**WHAT NEEDS TO BE DONE**
Only the lines from the start of the entries up to and including the line with "(** ** When a step can happen *)" should be written out, exactly as they stand.

Collected data entries

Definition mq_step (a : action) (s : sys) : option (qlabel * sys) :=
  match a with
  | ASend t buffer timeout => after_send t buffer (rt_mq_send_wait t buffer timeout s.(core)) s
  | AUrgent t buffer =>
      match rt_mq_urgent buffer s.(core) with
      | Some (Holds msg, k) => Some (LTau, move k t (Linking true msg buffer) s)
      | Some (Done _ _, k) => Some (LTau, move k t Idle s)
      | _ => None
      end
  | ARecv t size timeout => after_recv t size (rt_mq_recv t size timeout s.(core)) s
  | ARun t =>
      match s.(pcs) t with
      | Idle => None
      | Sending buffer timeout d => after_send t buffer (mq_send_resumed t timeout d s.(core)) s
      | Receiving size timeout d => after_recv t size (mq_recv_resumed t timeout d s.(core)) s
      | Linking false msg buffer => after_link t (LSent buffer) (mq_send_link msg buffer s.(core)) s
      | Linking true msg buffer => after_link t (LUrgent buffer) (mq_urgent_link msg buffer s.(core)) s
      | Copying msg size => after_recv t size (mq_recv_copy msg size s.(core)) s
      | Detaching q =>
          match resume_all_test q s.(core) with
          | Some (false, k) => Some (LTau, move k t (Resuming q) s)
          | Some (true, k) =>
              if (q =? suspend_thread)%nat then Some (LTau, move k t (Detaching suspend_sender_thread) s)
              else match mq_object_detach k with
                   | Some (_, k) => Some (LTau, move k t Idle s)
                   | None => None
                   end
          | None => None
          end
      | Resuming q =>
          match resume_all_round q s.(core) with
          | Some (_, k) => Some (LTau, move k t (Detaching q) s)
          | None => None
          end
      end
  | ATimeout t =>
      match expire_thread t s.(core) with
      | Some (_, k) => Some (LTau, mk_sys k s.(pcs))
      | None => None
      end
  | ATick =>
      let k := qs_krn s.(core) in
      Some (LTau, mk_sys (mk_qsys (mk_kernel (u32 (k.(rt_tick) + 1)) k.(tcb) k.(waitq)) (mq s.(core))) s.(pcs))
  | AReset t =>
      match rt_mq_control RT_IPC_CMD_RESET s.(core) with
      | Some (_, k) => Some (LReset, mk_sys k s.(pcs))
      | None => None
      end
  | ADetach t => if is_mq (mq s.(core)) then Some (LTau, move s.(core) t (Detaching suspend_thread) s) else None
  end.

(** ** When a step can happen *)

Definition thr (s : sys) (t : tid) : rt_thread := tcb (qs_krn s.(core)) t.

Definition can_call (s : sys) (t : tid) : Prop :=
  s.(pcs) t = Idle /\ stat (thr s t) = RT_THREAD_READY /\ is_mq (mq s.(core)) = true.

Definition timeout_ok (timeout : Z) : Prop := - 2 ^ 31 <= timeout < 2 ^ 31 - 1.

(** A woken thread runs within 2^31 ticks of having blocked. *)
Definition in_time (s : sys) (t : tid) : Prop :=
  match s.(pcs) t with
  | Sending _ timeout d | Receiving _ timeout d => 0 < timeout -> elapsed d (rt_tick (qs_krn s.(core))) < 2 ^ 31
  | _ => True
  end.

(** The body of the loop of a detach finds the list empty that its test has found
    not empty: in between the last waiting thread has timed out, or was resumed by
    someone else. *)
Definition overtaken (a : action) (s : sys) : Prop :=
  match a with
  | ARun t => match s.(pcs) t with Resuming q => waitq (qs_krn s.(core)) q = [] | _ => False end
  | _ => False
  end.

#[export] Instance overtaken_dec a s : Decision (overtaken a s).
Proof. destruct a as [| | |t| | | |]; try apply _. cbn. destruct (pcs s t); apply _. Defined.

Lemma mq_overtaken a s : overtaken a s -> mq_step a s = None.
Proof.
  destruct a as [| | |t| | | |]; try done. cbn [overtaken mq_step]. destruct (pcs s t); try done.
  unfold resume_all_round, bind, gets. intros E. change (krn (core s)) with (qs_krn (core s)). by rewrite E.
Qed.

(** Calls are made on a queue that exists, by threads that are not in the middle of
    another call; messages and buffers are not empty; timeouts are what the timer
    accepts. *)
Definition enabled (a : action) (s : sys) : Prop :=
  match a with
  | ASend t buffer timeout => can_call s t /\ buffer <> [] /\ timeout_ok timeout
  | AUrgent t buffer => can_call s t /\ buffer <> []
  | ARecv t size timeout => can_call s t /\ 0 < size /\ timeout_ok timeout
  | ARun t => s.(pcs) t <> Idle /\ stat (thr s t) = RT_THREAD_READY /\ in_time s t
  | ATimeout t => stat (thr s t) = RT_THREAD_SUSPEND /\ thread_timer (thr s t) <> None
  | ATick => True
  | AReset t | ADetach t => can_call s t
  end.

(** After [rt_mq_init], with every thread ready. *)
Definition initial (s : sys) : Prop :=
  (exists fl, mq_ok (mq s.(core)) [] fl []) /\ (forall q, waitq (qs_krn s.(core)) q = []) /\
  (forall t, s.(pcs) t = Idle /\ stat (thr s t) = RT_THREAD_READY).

**SOLUTION**
Definition mq_step (a : action) (s : sys) : option (qlabel * sys) :=
  match a with
  | ASend t buffer timeout => after_send t buffer (rt_mq_send_wait t buffer timeout s.(core)) s
  | AUrgent t buffer =>
      match rt_mq_urgent buffer s.(core) with
      | Some (Holds msg, k) => Some (LTau, move k t (Linking true msg buffer) s)
      | Some (Done _ _, k) => Some (LTau, move k t Idle s)
      | _ => None
      end
  | ARecv t size timeout => after_recv t size (rt_mq_recv t size timeout s.(core)) s
  | ARun t =>
      match s.(pcs) t with
      | Idle => None
      | Sending buffer timeout d => after_send t buffer (mq_send_resumed t timeout d s.(core)) s
      | Receiving size timeout d => after_recv t size (mq_recv_resumed t timeout d s.(core)) s
      | Linking false msg buffer => after_link t (LSent buffer) (mq_send_link msg buffer s.(core)) s
      | Linking true msg buffer => after_link t (LUrgent buffer) (mq_urgent_link msg buffer s.(core)) s
      | Copying msg size => after_recv t size (mq_recv_copy msg size s.(core)) s
      | Detaching q =>
          match resume_all_test q s.(core) with
          | Some (false, k) => Some (LTau, move k t (Resuming q) s)
          | Some (true, k) =>
              if (q =? suspend_thread)%nat then Some (LTau, move k t (Detaching suspend_sender_thread) s)
              else match mq_object_detach k with
                   | Some (_, k) => Some (LTau, move k t Idle s)
                   | None => None
                   end
          | None => None
          end
      | Resuming q =>
          match resume_all_round q s.(core) with
          | Some (_, k) => Some (LTau, move k t (Detaching q) s)
          | None => None
          end
      end
  | ATimeout t =>
      match expire_thread t s.(core) with
      | Some (_, k) => Some (LTau, mk_sys k s.(pcs))
      | None => None
      end
  | ATick =>
      let k := qs_krn s.(core) in
      Some (LTau, mk_sys (mk_qsys (mk_kernel (u32 (k.(rt_tick) + 1)) k.(tcb) k.(waitq)) (mq s.(core))) s.(pcs))
  | AReset t =>
      match rt_mq_control RT_IPC_CMD_RESET s.(core) with
      | Some (_, k) => Some (LReset, mk_sys k s.(pcs))
      | None => None
      end
  | ADetach t => if is_mq (mq s.(core)) then Some (LTau, move s.(core) t (Detaching suspend_thread) s) else None
  end.

(** ** When a step can happen *)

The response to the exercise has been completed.